Astling David P, Heft Ilea E, Jones Kenneth L, Sikela James M
Department of Biochemistry and Molecular Genetics, University of Colorado School of Medicine, Aurora, CO, USA.
Department of Pediatrics, University of Colorado School of Medicine, Aurora, CO, USA.
BMC Genomics. 2017 Aug 14;18(1):614. doi: 10.1186/s12864-017-3976-z.
DUF1220 protein domains found primarily in Neuroblastoma BreakPoint Family (NBPF) genes show the greatest human lineage-specific increase in copy number of any coding region in the genome. There are 302 haploid copies of DUF1220 in hg38 (~160 of which are human-specific) and the majority of these can be divided into 6 different subtypes (referred to as clades). Copy number changes of specific DUF1220 clades have been associated in a dose-dependent manner with brain size variation (both evolutionarily and within the human population), cognitive aptitude, autism severity, and schizophrenia severity. However, no published methods can directly measure copies of DUF1220 with high accuracy and no method can distinguish between domains within a clade.
Here we describe a novel method for measuring copies of DUF1220 domains and the NBPF genes in which they are found from whole genome sequence data. We have characterized the effect that various sequencing and alignment parameters and strategies have on the accuracy and precision of the method and defined the parameters that lead to optimal DUF1220 copy number measurement and resolution. We show that copy number estimates obtained using our read depth approach are highly correlated with those generated by ddPCR for three representative DUF1220 clades.
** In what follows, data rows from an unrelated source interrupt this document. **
(** * Model selection strategies of my_model_selectors.py

    A shallow embedding of the four selector classes (SelectorConstant,
    SelectorBIC, SelectorDIC, SelectorCV) and of ModelSelector.base_model.

    Python floats are IEEE-754 binary64 values, modelled with the
    executable specification of the Standard Library (SpecFloat) at
    precision 53 and maximal exponent 1024.  The selector object [self] is
    mutable (SelectorCV assigns self.X and self.lengths) and every call may
    raise, so the code lives in a state-and-exception monad in which the
    state survives a raise, as it does in Python.  hmmlearn, numpy's
    summation and math.log are external collaborators: they are the
    operations of the class [Libraries], and so is print: what it writes
    to stdout is not tracked, whether it raises is.  The warning filters
    have no influence on what select returns or raises and are left out. *)

From Stdlib Require Import ZArith String List Bool Lia DecimalString.
From Stdlib Require Import Floats.SpecFloat.
Import ListNotations.
Open Scope Z_scope.

(** ** Python floats *)

Module PyFloat.
Definition prec : Z := 53.
Definition emax : Z := 1024.
Definition float : Type := spec_float.

Definition inf : float := S754_infinity false.      (* float('inf') *)
Definition neg_inf : float := S754_infinity true.   (* float('-inf') *)
Definition nan : float := S754_nan.
Definition zero : float := S754_zero false.

Definition add : float -> float -> float := SFadd prec emax.
Definition sub : float -> float -> float := SFsub prec emax.
Definition mul : float -> float -> float := SFmul prec emax.
Definition div : float -> float -> float := SFdiv prec emax.
Definition ltb : float -> float -> bool := SFltb.
Definition leb : float -> float -> bool := SFleb.

(** Conversion of an integer, rounding to nearest even. *)
Definition of_Z (z : Z) : float := binary_normalize prec emax z 0 false.
End PyFloat.
Import PyFloat.

(** ** Exceptions, outcomes and the monad of methods of [self] *)

Inductive exn : Type :=
| TypeError
| AttributeError
| ValueError
| KeyError
| IndexError
| OverflowError
| LibraryError (code : Z).

Inductive outcome (A : Type) : Type :=
| Ok (a : A)
| Raise (e : exn).
Arguments Ok {A} a.
Arguments Raise {A} e.

(** ** Data *)

Definition feature_vector : Type := list float.
Definition sequence : Type := list feature_vector.

(** What is passed as the observation argument of fit and score: a matrix
    of feature vectors, or (line 162) an array of fold indices. *)
Inductive array : Type :=
| Frames (rows : list feature_vector)
| Index (ix : list Z).

Definition len (a : array) : Z :=
  match a with
  | Frames rows => Z.of_nat (length rows)
  | Index ix => Z.of_nat (length ix)
  end.

(** A fitted GaussianHMM over learned parameters of type [P]: the
    constructor stores n_components and random_state, fit stores
    n_features and the learned parameters and returns the object itself. *)
Record GaussianHMM (P : Type) : Type := {
  n_components : Z;
  hmm_random_state : Z;
  n_features : Z;
  learned : P
}.
Arguments n_components {P} _.
Arguments hmm_random_state {P} _.
Arguments n_features {P} _.
Arguments learned {P} _.

(** The external collaborators.  [hmm_fit n seed X lengths] is
    GaussianHMM(n_components=n, covariance_type="diag", n_iter=1000,
    random_state=seed).fit(X, lengths): it raises or yields the feature
    dimensionality and the learned parameters.  [hmm_score] is
    GaussianHMM.score, [ln] is math.log on a positive integer, [np_sum]
    is numpy's add-reduction of a list of scores and [py_print] is print
    applied to one string, which returns or raises (stdout closed, a
    character stdout cannot encode). *)
Class Libraries : Type := {
  params : Type;
  hmm_fit : Z -> Z -> array -> list Z -> outcome (Z * params);
  hmm_score : GaussianHMM params -> array -> list Z -> outcome float;
  ln : Z -> float;
  np_sum : list float -> float;
  py_print : string -> outcome unit
}.

Definition hmm `{Libraries} : Type := GaussianHMM params.

Record ModelSelector : Type := {
  words : list (string * list sequence);
  hwords : list (string * (array * list Z));
  sequences : list sequence;
  X : array;
  lengths : list Z;
  this_word : string;
  n_constant : Z;
  min_n_components : Z;
  max_n_components : Z;
  random_state : Z;
  verbose : bool
}.

Definition M (A : Type) : Type := ModelSelector -> outcome A * ModelSelector.

Definition ret {A} (a : A) : M A := fun self => (Ok a, self).

Definition bind {A B} (c : M A) (k : A -> M B) : M B :=
  fun self =>
    match c self with
    | (Ok a, self') => k a self'
    | (Raise e, self') => (Raise e, self')
    end.

Definition raise {A} (e : exn) : M A := fun self => (Raise e, self).

Definition lift {A} (o : outcome A) : M A := fun self => (o, self).

(** Reading [self]. *)
Definition get : M ModelSelector := fun self => (Ok self, self).

(** self.X, self.lengths = x, l *)
Definition set_X_lengths (x : array) (l : list Z) : M unit :=
  fun self =>
    (Ok tt,
     {| words := words self; hwords := hwords self;
        sequences := sequences self;
        X := x; lengths := l;
        this_word := this_word self; n_constant := n_constant self;
        min_n_components := min_n_components self;
        max_n_components := max_n_components self;
        random_state := random_state self; verbose := verbose self |}).

(** try: body / except: handler (a bare except catches everything; the
    handler starts from the state the body left). *)
Definition try_except {A} (body handler : M A) : M A :=
  fun self =>
    match body self with
    | (Ok a, self') => (Ok a, self')
    | (Raise _, self') => handler self'
    end.

Declare Scope py_scope.
Delimit Scope py_scope with py.
Notation "x <- c ;; k" := (bind c (fun x => k))
  (at level 61, c at next level, right associativity) : py_scope.
Notation "' p <- c ;; k" := (bind c (fun x => let p := x in k))
  (at level 61, p pattern, c at next level, right associativity) : py_scope.
Notation "c ;;; k" := (bind c (fun _ => k))
  (at level 61, right associativity) : py_scope.
Open Scope py_scope.

(** for x in items: st = body x st *)
Fixpoint for_each {A S} (items : list A) (body : A -> S -> M S) (st : S) : M S :=
  match items with
  | [] => ret st
  | x :: rest => st' <- body x st ;; for_each rest body st'
  end.

(** range(lo, hi) *)
Definition py_range (lo hi : Z) : list Z :=
  map (fun k => lo + Z.of_nat k) (seq 0 (Z.to_nat (hi - lo))).

(** sequences[i], with negative indices counted from the end. *)
Definition py_index {A} (l : list A) (i : Z) : outcome A :=
  let n := Z.of_nat (length l) in
  let j := if i <? 0 then i + n else i in
  if (j <? 0) || (n <=? j) then Raise IndexError
  else match nth_error l (Z.to_nat j) with
       | Some a => Ok a
       | None => Raise IndexError
       end.

(** str(z) for a Python int. *)
Definition str_of_int (z : Z) : string := NilZero.string_of_int (Z.to_int z).

(** "model created for {} with {} states".format(word, num_states) *)
Definition created_message (word : string) (num_states : Z) : string :=
  ("model created for " ++ word ++ " with " ++ str_of_int num_states ++ " states")%string.

(** "failure on {} with {} states".format(word, num_states) *)
Definition failure_message (word : string) (num_states : Z) : string :=
  ("failure on " ++ word ++ " with " ++ str_of_int num_states ++ " states")%string.

(** float(z) for a Python int: OverflowError when z is too large. *)
Definition float_of_int (z : Z) : outcome float :=
  match of_Z z with
  | S754_infinity _ => Raise OverflowError
  | f => Ok f
  end.

(** z * x with z an int and x a float. *)
Definition int_mul_float (z : Z) (x : float) : outcome float :=
  match float_of_int z with
  | Ok f => Ok (mul f x)
  | Raise e => Raise e
  end.

Section Model.
Context `{L : Libraries}.

(** math.log(n) for an int n: ValueError unless n is positive. *)
Definition math_log (n : Z) : outcome float :=
  if n <=? 0 then Raise ValueError else Ok (ln n).

(** np.mean(scores): the sum divided by the count; on the empty list
    this is 0.0 / 0, a NaN (numpy only warns). *)
Definition np_mean (scores : list float) : float :=
  div (np_sum scores) (of_Z (Z.of_nat (length scores))).

(** GaussianHMM(n_components=num_states, ..., random_state=seed).fit(X, lengths) *)
Definition GaussianHMM_fit (num_states seed : Z) (x : array) (l : list Z)
  : outcome hmm :=
  match hmm_fit num_states seed x l with
  | Ok (d, p) =>
      Ok {| n_components := num_states; hmm_random_state := seed;
            n_features := d; learned := p |}
  | Raise e => Raise e
  end.

(** model.n_features, where model may be None. *)
Definition attr_n_features (model : option hmm) : M Z :=
  match model with
  | Some m => ret (n_features m)
  | None => raise AttributeError
  end.

(** model.score(x, l), where model may be None. *)
Definition score (model : option hmm) (x : array) (l : list Z) : M float :=
  match model with
  | Some m => lift (hmm_score m x l)
  | None => raise AttributeError
  end.

(** if self.verbose: print(message) *)
Definition announce (message : string) : M unit :=
  self <- get ;;
  if verbose self then lift (py_print message) else ret tt.

(** ModelSelector.base_model: the print of line 42 is inside the try, the
    print of line 46 is in the handler and so outside any try. *)
Definition base_model (num_states : Z) : M (option hmm) :=
  try_except
    (self <- get ;;
     hmm_model <- lift (GaussianHMM_fit num_states (random_state self)
                          (X self) (lengths self)) ;;
     announce (created_message (this_word self) num_states) ;;;
     ret (Some hmm_model))
    (self <- get ;;
     announce (failure_message (this_word self) num_states) ;;;
     ret None).
End Model.

Arguments of_Z : simpl never.
Arguments add : simpl never.
Arguments sub : simpl never.
Arguments mul : simpl never.
Arguments div : simpl never.
Arguments ltb : simpl never.
Arguments leb : simpl never.
Arguments float_of_int : simpl never.
Arguments int_mul_float : simpl never.
Arguments math_log : simpl never.
Arguments np_mean : simpl never.

(** ** ModelSelector.__init__ *)

Fixpoint dict_get {V} (d : list (string * V)) (k : string) : outcome V :=
  match d with
  | [] => Raise KeyError
  | (k', v) :: rest => if String.eqb k' k then Ok v else dict_get rest k
  end.

Definition ModelSelector_init
  (all_word_sequences : list (string * list sequence))
  (all_word_Xlengths : list (string * (array * list Z)))
  (word : string) (n_const min_n max_n seed : Z) (verb : bool)
  : outcome ModelSelector :=
  match dict_get all_word_sequences word with
  | Raise e => Raise e
  | Ok seqs =>
      match dict_get all_word_Xlengths word with
      | Raise e => Raise e
      | Ok (x, l) =>
          Ok {| words := all_word_sequences; hwords := all_word_Xlengths;
                sequences := seqs; X := x; lengths := l;
                this_word := word; n_constant := n_const;
                min_n_components := min_n; max_n_components := max_n;
                random_state := seed; verbose := verb |}
      end
  end.

(** ** sklearn.model_selection.KFold *)

Record KFold : Type := { n_splits : Z }.

(** KFold(n_splits=n): at least two folds are required. *)
Definition KFold_init (n : Z) : outcome KFold :=
  if n <=? 1 then Raise ValueError else Ok {| n_splits := n |}.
By simulation, we demonstrate that our method provides sufficient resolution to analyze DUF1220 copy number variation at three levels: (1) DUF1220 clade copy number within individual genes and groups of genes (gene-specific clade groups) (2) genome wide DUF1220 clade copies and (3) gene copy number for DUF1220-encoding genes.
To our knowledge, this is the first method to accurately measure copies of all six DUF1220 clades and the first method to provide gene specific resolution of these clades. This allows one to discriminate among the ~300 haploid human DUF1220 copies to an extent not possible with any other method. The result is a greatly enhanced capability to analyze the role that these sequences play in human variation and disease.
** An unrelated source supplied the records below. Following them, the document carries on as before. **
Example ValidPath_examples :
  forallb (fun t => Bool.eqb (fs.ValidPath (fst t)) (snd t))
    [ (".", true); ("x", true); ("x/y", true); ("", false); ("..", false);
      ("/", false); ("x/", false); ("/x", false); ("x/y/", false);
      ("/x/y", false); ("./", false); ("./x", false); ("x/.", false);
      ("x/./y", false); ("../", false); ("../x", false); ("x/..", false);
      ("x/../y", false); ("x//y", false); ("x:y", true) ]
  = true.
Proof. vm_compute. reflexivity. Qed.

Example ValidString_examples :
  let s (l : list nat) := string_of_list_ascii (map ascii_of_nat l) in
  utf8.ValidString "index.html" = true
  /\ utf8.ValidString (s [195; 169]) = true           (* U+00E9 *)
  /\ utf8.ValidString (s [226; 130; 172]) = true      (* U+20AC *)
  /\ utf8.ValidString (s [240; 159; 152; 128]) = true (* U+1F600 *)
  /\ utf8.ValidString (s [255]) = false
  /\ utf8.ValidString (s [192; 128]) = false          (* overlong *)
  /\ utf8.ValidString (s [237; 160; 128]) = false     (* a surrogate *)
  /\ utf8.ValidString (s [226; 130]) = false.         (* cut short *)
Proof. vm_compute. repeat split. Qed.

Example cleanPath_examples :
  map http.cleanPath
      [ ""; "/"; "a"; "/a/"; "/a//"; "//a"; "/a/../b/"; "/a/."; "/./";
        "/a/b" ]
  = [ "/"; "/"; "/a"; "/a/"; "/a/"; "/a"; "/b/"; "/a"; "/"; "/a/b" ].
Proof. vm_compute. reflexivity. Qed.

(** The server on the trees of the end-to-end scenarios. *)
Example scenario_root :
  http.ServeHTTP (rootMux (staticHandler siteTree)) (GET "/")
  = ok "<html>ok</html>".
Proof. vm_compute. reflexivity. Qed.

Example scenario_style_sheet :
  http.ServeHTTP (rootMux (staticHandler siteTree)) (GET "/style.css")
  = ok "body{}".
Proof. vm_compute. reflexivity. Qed.

Example scenario_client_route :
  http.ServeHTTP (rootMux (staticHandler siteTree))
                 (GET "/dashboard/settings")
  = ok "<html>ok</html>".
Proof. vm_compute. reflexivity. Qed.

Example scenario_no_entry_document :
  http.StatusCode (http.ServeHTTP (rootMux (staticHandler [])) (GET "/"))
  = 404%Z.
Proof. vm_compute. reflexivity. Qed.

Example scenario_graceful_run :
  run calmWorld
  = ({| trace :=
          [ Log "Starting backend process..."; StartProcess "./test";
            Log "Frontend server is set up to serve all files in the embedded folder.";
            Listen ":8080"; Log "HTTP server is running on :8080"; Signal;
            Log "Shutting down HTTP server..."; Shutdown;
            Log "HTTP server stopped."; KillProcess; ExitProcess 0 ];
        backend := Some Finished |}, Exited 0).
Proof. vm_compute. reflexivity. Qed.

(** ** Strings and paths *)

Lemma eqb_neq_false (a b : string) : a <> b -> (a =? b) = false.
Proof. intro H. apply String.eqb_neq. exact H. Qed.

Lemma TrimPrefix_slash (s : string) :
  strings.TrimPrefix (String "/" s) "/" = s.
Proof. reflexivity. Qed.

Lemma HasPrefix_slash_inv (p : string) :
  strings.HasPrefix p "/" = true -> exists q, p = String "/" q.
Proof.
  destruct p as [|c q]; [discriminate|].
  unfold strings.HasPrefix.
  change (strings.CutPrefix (String c q) "/")
    with (if Ascii.eqb "/" c then Some q else None).
  destruct (Ascii.eqb_spec "/"%char c) as [<-|]; [|discriminate].
  intros _. now exists q.
Qed.

Lemma endsWithSlash_cons (c : ascii) (s : string) :
  s <> "" -> strings.endsWithSlash (String c s) = strings.endsWithSlash s.
Proof. destruct s; [congruence|reflexivity]. Qed.

Lemma Split_nonempty (s : string) (sep : ascii) : strings.Split s sep <> [].
Proof.
  destruct s as [|c t]; simpl; [discriminate|].
  destruct (Ascii.eqb c sep); [discriminate|].
  destruct (strings.Split t sep); discriminate.
Qed.

(** After a trailing separator the last field is empty, so some field
    after the first is not a valid element. *)
Lemma Split_trailing_slash (s : string) :
  strings.endsWithSlash s = true ->
  forallb fs.validElem (tl (strings.Split s "/")) = false.
Proof.
  induction s as [|c t IH]; [discriminate|].
  destruct t as [|d t'].
  - unfold strings.endsWithSlash; simpl.
    intros H. rewrite H. reflexivity.
  - rewrite endsWithSlash_cons by discriminate.
    intros H. specialize (IH H).
    change (strings.Split (String c (String d t')) "/")
      with (if Ascii.eqb c "/" then "" :: strings.Split (String d t') "/"
            else match strings.Split (String d t') "/" with
                 | e :: es => String c e :: es
                 | [] => [String c ""]
                 end).
    destruct (Ascii.eqb c "/").
    + destruct (strings.Split (String d t') "/") as [|e es] eqn:E.
      * now apply Split_nonempty in E.
      * simpl in *. rewrite IH. apply andb_false_r.
    + destruct (strings.Split (String d t') "/") as [|e es] eqn:E.
      * now apply Split_nonempty in E.
      * exact IH.
Qed.

Lemma ValidPath_not_empty (name : string) :
  fs.ValidPath name = true -> name <> "".
Proof. intros H ->. discriminate. Qed.

Lemma ValidPath_no_trailing_slash (name : string) :
  fs.ValidPath name = true -> strings.endsWithSlash name = false.
Proof.
  unfold fs.ValidPath. intros H.
  apply andb_true_iff in H as [_ H].
  apply orb_true_iff in H as [H|H].
  - apply String.eqb_eq in H. subst. reflexivity.
  - destruct (strings.endsWithSlash name) eqn:E; [|reflexivity].
    apply Split_trailing_slash in E.
    destruct (strings.Split name "/") as [|e es]; [discriminate|].
    simpl in *. rewrite E, andb_false_r in H. discriminate.
Qed.

(** A name with a leading slash is not a valid path. *)
Lemma ValidPath_leading_slash (s : string) :
  fs.ValidPath (String "/" s) = false.
Proof.
  unfold fs.ValidPath. apply andb_false_iff. right.
  reflexivity.
Qed.

(** ** The cleaned path *)

Lemma Clean_rooted (s : string) :
  path.Clean (String "/" s)
  = String "/" (strings.Join
                  (path.cleanElems true (strings.Split (String "/" s) "/")
                                   [] 0) "/").
Proof. reflexivity. Qed.

Lemma cleanPath_rooted (p : string) :
  exists q, http.cleanPath p = String "/" q.
Proof.
  unfold http.cleanPath.
  destruct p as [|c s]; [now exists ""|].
  change (String c s =? "") with false. cbv iota.
  destruct (strings.HasPrefix (String c s) "/") eqn:HP.
  - apply HasPrefix_slash_inv in HP as [q ->].
    rewrite Clean_rooted.
    match goal with |- context [if ?b then _ else _] => destruct b end;
      [match goal with |- context [if ?b then _ else _] => destruct b end|];
      eexists; reflexivity.
  - change ("/" ++ String c s) with (String "/" (String c s)).
    rewrite Clean_rooted.
    match goal with |- context [if ?b then _ else _] => destruct b end;
      [match goal with |- context [if ?b then _ else _] => destruct b end|];
      eexists; reflexivity.
Qed.

(** A canonical path begins with a slash. *)
Lemma canonical_HasPrefix (p : string) :
  http.cleanPath p = p -> strings.HasPrefix p "/" = true.
Proof.
  intros H. destruct (cleanPath_rooted p) as [q Hq].
  rewrite H in Hq. subst. reflexivity.
Qed.

(** On a canonical path without a trailing slash [path.Clean] changes
    nothing. *)
Lemma canonical_Clean (p : string) :
  http.cleanPath p = p -> strings.endsWithSlash p = false ->
  path.Clean p = p.
Proof.
  intros H E. pose proof (canonical_HasPrefix p H) as HP.
  unfold http.cleanPath in H.
  destruct (p =? "") eqn:Hp.
  - apply String.eqb_eq in Hp. subst. discriminate.
  - rewrite HP, E in H. exact H.
Qed.

(** ** The escaped path *)

Example escape_examples :
  map url.escape
      [ "/style.css"; "/a b"; "/a%20b"; "//a b"; "/x?y"; "/~u/a-b_c.d";
        "/a:b@c;d=e,f+g&h$i"; "/*"; "" ]
  = [ "/style.css"; "/a%20b"; "/a%2520b"; "//a%20b"; "/x%3Fy";
      "/~u/a-b_c.d"; "/a:b@c;d=e,f+g&h$i"; "/%2A"; "" ].
Proof. vm_compute. reflexivity. Qed.

Example unescape_examples :
  map url.unescape
      [ "/style.css"; "/%2Fstyle.css"; "/a%20b"; "/a%2520b"; "/%2fx";
        "/a+b"; "/%"; "/%2"; "/%zz" ]
  = [ Some "/style.css"; Some "//style.css"; Some "/a b"; Some "/a%20b";
      Some "//x"; Some "/a+b"; None; None; None ].
Proof. vm_compute. reflexivity. Qed.

(** A slash written as [%2F] in the target is a slash of the path; the
    target is kept as the raw path, and is the escaped path. *)
Example setPath_examples :
  map url.setPath ["/style.css"; "//style.css"; "/%2Fstyle.css"; "/a%20b"]
  = [ Some ("/style.css", ""); Some ("//style.css", "");
      Some ("//style.css", "/%2Fstyle.css"); Some ("/a b", "") ].
Proof. vm_compute. reflexivity. Qed.

Example EscapedPath_examples :
  url.EscapedPath "//style.css" "" = "//style.css"
  /\ url.EscapedPath "//style.css" "/%2Fstyle.css" = "/%2Fstyle.css"
  /\ url.EscapedPath "//style.css" "/%2Fother.css" = "//style.css"
  /\ url.EscapedPath "/a b" "" = "/a%20b"
  /\ url.EscapedPath "*" "" = "*".
Proof. vm_compute. repeat split. Qed.

(** The multiplexer on targets that are not canonical, or are so only
    as written. *)
Example scenario_doubled_slash :
  http.ServeHTTP (rootMux (staticHandler siteTree)) (GET "//style.css")
  = {| http.StatusCode := 301; http.Location := Some "/style.css";
       http.Body := http.RedirectNote |}.
Proof. vm_compute. reflexivity. Qed.

Example scenario_encoded_slash :
  http.ServeEscaped (rootMux (staticHandler siteTree))
                    (url.EscapedPath "//style.css" "/%2Fstyle.css")
                    (GET "//style.css")
  = ok "<html>ok</html>".
Proof. vm_compute. reflexivity. Qed.

Example scenario_escaped_location :
  http.ServeHTTP (rootMux (staticHandler siteTree)) (GET "//a b")
  = {| http.StatusCode := 301; http.Location := Some "/a%2520b";
       http.Body := http.RedirectNote |}.
Proof. vm_compute. reflexivity. Qed.

Example scenario_connect_without_path :
  http.ServeHTTP (rootMux (staticHandler siteTree)) (CONNECT "")
  = {| http.StatusCode := 301; http.Location := Some "/";
       http.Body := http.NoBody |}.
Proof. vm_compute. reflexivity. Qed.

(** The error of a failed open names the file as the caller did. *)
Example scenario_open_error :
  fs.Open (assetTree siteTree) "dashboard"
  = inr {| fs.Op := "open"; fs.Path := "dashboard";
           fs.Err := fs.ErrNotExist |}
  /\ map (fs.shorten "front-end/out")
         [ "front-end/out"; "front-end/out/a/b"; "front-end/outer";
           "front-end/out/"; "x" ]
     = [ Some "."; Some "a/b"; None; None; None ].
Proof. vm_compute. split; reflexivity. Qed.

Lemma append_assoc (a b c : string) : (a ++ b) ++ c = a ++ (b ++ c).
Proof. induction a as [|x a IH]; [reflexivity|]. cbn. now rewrite IH. Qed.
主要在成神经细胞瘤断点家族(NBPF)基因中发现的DUF1220蛋白结构域,在基因组中任何编码区域的拷贝数增加方面,显示出人类谱系特异性的最大增幅。在hg38中,DUF1220有302个单倍体拷贝(其中约160个是人类特有的),并且其中大多数可分为6种不同的亚型(称为进化枝)。特定DUF1220进化枝的拷贝数变化已与脑容量变异(在进化过程中和人类群体内部)、认知能力、自闭症严重程度和精神分裂症严重程度呈剂量依赖性相关。然而,尚无已发表的方法能够直接高精度地测量DUF1220的拷贝数,也没有方法能够区分一个进化枝内的各个结构域。
在此,我们描述了一种从全基因组序列数据中测量DUF1220结构域及其所在的NBPF基因拷贝数的新方法。我们已经表征了各种测序和比对参数及策略对该方法的准确性和精确性的影响,并确定了能实现最佳DUF1220拷贝数测量和分辨率的参数。我们表明,使用我们的读深度方法获得的拷贝数估计值与通过ddPCR针对三个代表性DUF1220进化枝生成的估计值高度相关。通过模拟,我们证明我们的方法提供了足够的分辨率,可在三个层面分析DUF1220拷贝数变异:(1)单个基因和基因组(基因特异性进化枝组)内的DUF1220进化枝拷贝数;(2)全基因组DUF1220进化枝拷贝数;(3)DUF1220编码基因的基因拷贝数。
据我们所知,这是第一种准确测量所有六个DUF1220进化枝拷贝数的方法,也是第一种提供这些进化枝基因特异性分辨率的方法。这使得人们能够在一定程度上区分约300个单倍体人类DUF1220拷贝,这是其他任何方法都无法做到的。结果是大大增强了分析这些序列在人类变异和疾病中所起作用的能力。